### Task prompt
Repeat only the stretch of lines below that runs from the line with "unfold WriteHeader in" through the line with "There is one", unaltered.

Items from a dataset:

(** The options of a service are validated. *)
Lemma validated_supported co :
  ValidateCompression co = Ok tt → Forall (λ e, e ∈ supportedEncodings) (Encodings (NormalizeCompression co)).
Proof.
  unfold ValidateCompression. destruct (CompressionEnabled (NormalizeCompression co)) eqn:He; cbn [negb].
  - destruct (List.find _ _) as [x|] eqn:Hf; [done|]. intros _. apply Forall_forall. intros e He'. rewrite list_elem_of_In in He'.
    pose proof (List.find_none _ _ Hf e He') as Hn. apply negb_false_iff, str_contains_spec in Hn. exact Hn.
  - intros _. unfold CompressionEnabled in He. apply negb_false_iff, Nat.eqb_eq, length_zero_iff_nil in He. rewrite He. by apply Forall_nil.
Qed.

(** A response, and what becomes of it for any client. *)
Lemma served co ops u :
  well_ordered ops → rwClosed u = false → Forall (λ e, e ∈ supportedEncodings) (Encodings co) →
  ∃ c h0 bs, rwSent (directly_served ops u) = rwSent u ++ [(c, h0, rwCookies u)] ∧ rwBody (directly_served ops u) = rwBody u +:+ bodyOf bs ∧
    ∀ pools r, let enc := negotiate co (hdr_get (ReqHeader r) "Accept-Encoding") in let be := negb (String.eqb (Method r) MethodHead) in
      delivered u enc c (chosen co enc be c h0 (evidence co enc be c h0 bs)) (bodyOf bs) (ServeCompressed pools co r ops u).
Proof.
  intros (hs & st & bs & -> & Hhs & Hst & Hbs) Hu Hsup.
  destruct (heads_run hs u Hhs) as (h0 & Hdirect & Hrun). unfold directly_served. rewrite !unflushed_app, !foldl_app, Hdirect.
  set (u0 := rw_set_header h0 u) in *. assert (Hu0 : rwClosed u0 = false) by done.
  assert (Henc : ∀ header, negotiate co header = "" ∨ negotiate co header ∈ supportedEncodings) by (intros header; destruct (negotiated co header Hsup) as [?|[_ ?]]; auto).
  assert (Hopened : ∀ c, informational c = false → rwClosed (WriteHeader c u0) = true) by (intros c Hc; by apply WriteHeader_final).
  assert (Hsent : ∀ c, rwSent (WriteHeader c u0) = rwSent u ++ [(c, h0, rwCookies u)] ∧ rwBody (WriteHeader c u0) = rwBody u).
  { intros c. unfold WriteHeader. rewrite Hu0. done. }
  destruct Hst as [->|(c & -> & Hc)].
  - exists 200, h0, bs. destruct (Hsent 200) as [Hs Hb]. change (unflushed []) with (@nil write_op). cbn [foldl]. rewrite direct_unannounced by done.
    cbn [rwSent rwBody rw_append]. rewrite Hs, Hb. split; [done|]. split; [done|]. intros pools r. unfold ServeCompressed.
    rewrite !foldl_app, Hrun. by apply (unannounced_run pools bs u0).
  - exists c, h0, bs. destruct (Hsent c) as [Hs Hb]. change (unflushed [OStatus c]) with [OStatus c]. cbn [foldl plainOp].
    rewrite direct_bodies by auto. unfold FlushRW. rewrite WriteHeader_closed by (cbn; auto). cbn [rwSent rwBody rw_append]. rewrite Hs, Hb.
    split; [done|]. split; [done|]. intros pools r. unfold ServeCompressed. rewrite !foldl_app, Hrun. by apply (announced_run pools bs u0).
Qed.

(** A response that begins with early hints. *)
Lemma served_hinted co ops u c pools r :
  hinted_first c ops → rwClosed u = false →
  let out := FlushRW (ServeCompressed pools co r ops u) in
  sent_statuses out = sent_statuses u ++ [c; 200] ∧ rwBody out = rwBody u +:+ bodyOf ops.
Proof.
  intros (hs & rest & -> & Hhs & Hc) Hu out. unfold out, ServeCompressed. clear out.
  destruct (heads_run hs u Hhs) as (h0 & _ & Hrun). rewrite foldl_app, Hrun. cbn [foldl cpOp]. unfold newCompressing. rewrite hinted_step by done.
  destruct (hinted_run pools rest (WriteHeader c (rw_set_header h0 u)) co (negotiate co (hdr_get (ReqHeader r) "Accept-Encoding")) (negb (String.eqb (Method r) MethodHead)) c)
    as (u' & -> & Hst & Hb).
  change (cpUnder (cpFinish pools (mkCpw u' _ _ _ c true true true false false None ""))) with u'.
  assert (Hbody : bodyOf (hs ++ OStatus c :: rest) = bodyOf rest).
  { clear -Hhs. induction Hhs as [|o hs Ho _ IH]; cbn [app]; [by rewrite bodyOf_cons|]. rewrite bodyOf_cons, IH. by destruct o. }
  unfold WriteHeader in Hst, Hb. cbn in Hst, Hb. rewrite Hu in Hst, Hb. cbn in Hst, Hb. rewrite Hc in Hst. cbn in Hst.
  rewrite Hst, Hb, Hbody. split; [|done]. unfold sent_statuses. cbn. rewrite fmap_app, <-app_assoc. done.
Qed.

(** ** Theorems *)

(** C28: a client of a compressing service gets the response the handler wrote.
    There is one header block, with the handler's status and every header that
    does not describe the framing; either the body is the handler's byte for
    byte and nothing but [Vary] is touched, or the body decodes to it by the
    [Content-Encoding] announced, which is the one negotiated with the client
    among those offered, nothing had encoded it before, no length or range
    support of the plain body is left, the declared type stays, the validator
    is not a strong one, and caches are told that the response varies.  This is
    for a handler that sets its headers before its status and that before its
    body.  One that begins with an informational status is taken to have answered
    with it: the client is told 200 after it, whatever the handler's own status,
    and gets the bytes as they are. *)
Theorem compression_transparent co ops u pools r :
  rwClosed u = false → Forall (λ e, e ∈ supportedEncodings) (Encodings co) →
  let direct := directly_served ops u in
  let out := ServeCompressed pools co r ops u in
  (well_ordered ops → ∃ c h0 h body sent,
    rwSent direct = rwSent u ++ [(c, h0, rwCookies u)] ∧ rwBody direct = rwBody u +:+ body ∧
    rwSent out = rwSent u ++ [(c, h, rwCookies u)] ∧ rwBody out = rwBody u +:+ sent ∧
    (∀ n, CanonicalHeaderKey n ∉ framing → hdr_values h n = hdr_values h0 n) ∧
    (sent = body ∧ (∀ n, CanonicalHeaderKey n ≠ "Vary" → hdr_values h n = hdr_values h0 n) ∨
     let enc := hdr_get h "Content-Encoding" in
     enc = negotiate co (hdr_get (ReqHeader r) "Accept-Encoding") ∧ enc ∈ Encodings co ∧ encDecode enc sent = Some body ∧
     Method r ≠ MethodHead ∧ hdr_get h0 "Content-Encoding" = "" ∧ hdr_get h0 "Content-Range" = "" ∧
     hdr_values h "Content-Length" = [] ∧ hdr_values h "Accept-Ranges" = [] ∧
     (hdr_get h0 "Content-Type" ≠ "" → hdr_values h "Content-Type" = hdr_values h0 "Content-Type") ∧
     weakly_tagged h ∧ variesOnAcceptEncoding h = true)) ∧
  ∀ c, hinted_first c ops →
    sent_statuses (FlushRW out) = sent_statuses u ++ [c; 200] ∧ rwBody (FlushRW out) = rwBody u +:+ bodyOf ops.
Proof.
  intros Hu Hsup direct out. split; [intros Hops|intros c Hc; by apply served_hinted].
  destruct (served co ops u Hops Hu Hsup) as (c & h0 & bs & Hs & Hb & Hout).
  specialize (Hout pools r). cbn zeta in Hout. revert Hout. set (enc := negotiate co (hdr_get (ReqHeader r) "Accept-Encoding")).
  destruct (chosen co enc _ c h0 _) as [h z] eqn:Hch. intros (Hsent & _ & sent & Hbody & Hz). cbn [fst snd] in Hsent, Hz.
  exists c, h0, h, (bodyOf bs), sent. split; [exact Hs|]. split; [exact Hb|]. split; [exact Hsent|]. split; [exact Hbody|]. destruct z.
  - apply chosen_encoded in Hch as (Hne & Hplain & Hence & Hcl & Har & Hv & Hw & Hkeep & Hct). split; [exact Hkeep|]. right. cbn zeta. rewrite Hence.
    destruct (negotiated co (hdr_get (ReqHeader r) "Accept-Encoding") Hsup) as [Heq|[Hin _]]; [by destruct Hne|]. fold enc in Hin.
    unfold plain_body in Hplain. rewrite !andb_true_iff, !String.eqb_eq, negb_true_iff, String.eqb_neq in Hplain. destruct Hplain as [[[Hm _] Hce] Hcr].
    repeat split; done.
  - split; [|left; split; [exact Hz|by eapply chosen_plain]]. intros n Hn. eapply chosen_plain; [exact Hch|]. intros Heq. apply Hn. rewrite Heq. apply list_elem_of_In. cbn. auto.
Qed.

### Answer space
  unfold WriteHeader in Hst, Hb. cbn in Hst, Hb. rewrite Hu in Hst, Hb. cbn in Hst, Hb. rewrite Hc in Hst. cbn in Hst.
  rewrite Hst, Hb, Hbody. split; [|done]. unfold sent_statuses. cbn. rewrite fmap_app, <-app_assoc. done.
Qed.

(** ** Theorems *)

(** C28: a client of a compressing service gets the response the handler wrote.
    There is one header block, with the handler's status and every header that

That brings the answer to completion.